On the other side of the coin you have your guilt about what happened to Bob's step-daughter. Your feelings are understandable but you are not responsible for Bob's actions. It's not like you thought to yourself, "There is a good chance Bob may be abusing others but I won't say anything." Instead, it didn't occur to you that others might be at risk. You were not selfish or negligent, you simply are not an expert in the behavior of abusive people so you didn't foresee the danger. Bob no longer has access to his step-daughter, so your guilt does nothing to help her or yourself. One of my recommendations is that you should talk to your therapist to help rid yourself of this guilt.
This leaves you with the issue of what to do about your other former abuser. By now you realize abusers thrive in an environment of secrecy and silence. One of the most common pieces of advice given to children is that if you are being abused or feel at risk, then you should tell someone. In this case you wonder if anyone might actually be at risk, whether a 75 year old man could still be a threat to anyone. Of course he can. Does he have grandchildren? Might he baby-sit them?
Have you considered the possibility that telling people about this abuse could actually help you? One of the steps in shedding the victim mentality is often to stand up and say what happened. This is one way to show yourself that you are not going to simply accept it. This can help you take back the dignity and control that was taken from you. Since you have had years to work through your emotional issues, you may or may not feel this would be beneficial for you. This is another potential topic for discussion with your therapist.
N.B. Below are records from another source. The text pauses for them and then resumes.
(* ===== verification/EdgeFlap.v ===== *)
(** * [flow/edge_flap.go]: edge detection and flap control

    [EvaluateEdgeAndFlap] loads the state of a scope, decides what to do with
    an observed value, and writes the new state back by compare-and-set. The
    parts of its body are definitions of their own (recording a flip, rolling
    the window, the aggregate), composed in the order of the source. *)

From S2P Require Import Prelude Errors Types Effects Ports Base64.

(** ** [flow/common.go] *)

Inductive Action :=
| NoOp
| SuppressFlapping
| SuppressDedup
| EdgeTriggeredForward
| ForwardedAsIs
| AggregateSent.

#[global] Instance Action_eq_dec : EqDecision Action.
Proof. solve_decision. Defined.

Definition StatusTextMap (a : Action) : string :=
  match a with
  | NoOp => "no_op"
  | SuppressFlapping => "suppress_flap"
  | SuppressDedup => "suppress_dedup"
  | EdgeTriggeredForward => "edge_triggered_forward"
  | ForwardedAsIs => "forwarded_as_is"
  | AggregateSent => "aggregate_sent"
  end.

(** [EpochTime]: seconds. *)
Definition EpochTime : prog AppE Z :=
  t ← trigger (clockE FlowTimeNow);
  mret (Unix t).

Section edge_flap.
Context `{L : Lib}.

(** ** Stored payloads *)

(** [EncodePayload]: JSON, zstd, base64. *)
Definition EncodePayload (d : gomap) : string + error :=
  match json_Marshal (VMap d) with
  | inr err => inr err
  | inl s => inl (EncodeToString (zstd_EncodeAll s))
  end.

(** [DecodePayload]: the JSON text of a stored payload. *)
Definition DecodePayload (inp : string) : string + error :=
  match DecodeString inp with
  | inr err => inr err
  | inl b =>
      match zstd_DecodeAll b with
      | inr err => inr err
      | inl out => inl out
      end
  end.

(** ** The aggregate *)

(** The payload of one item: nil when there is none or it does not decode;
    a JSON error is only logged. *)
Definition item_payload (it : Flip) : gomap :=
  if decide (fl_Payload it ≠ "") then
    match DecodePayload (fl_Payload it) with
    | inl b => fst (json_Unmarshal b)
    | inr _ => None
    end
  else None.

Definition aggregate_item (it : Flip) : any :=
  VMap (Some [("at", VInt (At it)); ("from", VString (From it));
              ("to", VString (To it)); ("payload", VMap (item_payload it))]).

(** [xs\[i\]]: [None] is the index panic. *)
Definition index {A} (l : list A) (i : Z) : option A :=
  if decide (0 <= i) then l !! Z.to_nat i else None.

(** [for i := num - 1; i > num-k-1; i--]: one round per index, so the number
    of elements is enough fuel. *)
Fixpoint aggregate_loop (fuel : nat) (recent : list Flip) (i stop : Z) (items : list any) : option (list any) :=
  match fuel with
  | O => Some items
  | S fuel =>
      if decide (i > stop) then
        it ← index recent i;
        aggregate_loop fuel recent (i - 1) stop (items ++ [aggregate_item it])
      else Some items
  end.

Definition aggregate_items (recent : list Flip) (k : Z) : option (list any) :=
  let num := Z.of_nat (length recent) in
  if decide (k > 0 ∧ num > 0) then
    let k := if decide (k > num) then num else k in
    aggregate_loop (length recent) recent (num - 1) (num - k - 1) []
  else Some [].

(** [BuildAggregate]. *)
Definition BuildAggregate (edgeInfo : Edge) (k : Z) : option gomap :=
  items ← aggregate_items (Recent edgeInfo) k;
  Some (Some [("type", VString "flap_aggregate"); ("scope", VString (ScopeKey edgeInfo));
              ("last_value", VString (LastValue edgeInfo));
              ("window_start", VInt (WindowStart edgeInfo));
              ("flip_count", VInt (FlipCount edgeInfo)); ("recent", VSlice items)]).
To help make your decision, I recommend you contact the Childhelp National Child Abuse Hotline. Serving the United States, its territories, and Canada, the Hotline is staffed 24 hours a day, 7 days a week with professional counselors. The target group includes you -- adult survivors of child abuse seeking advice and assistance. Other jurisdictions around the world offer similar services.
This hotline will give you access to professionals who are intimately familiar with the issues you describe in your letter. They can provide definitive answers to your implied questions, such as whether a 75 year old previous abuser can still be a risk to children and how you can deal with your own family members. Dealing with professionals who specialize in this area should give you the best chance of addressing your worries about other potential victims while also looking out for your own needs.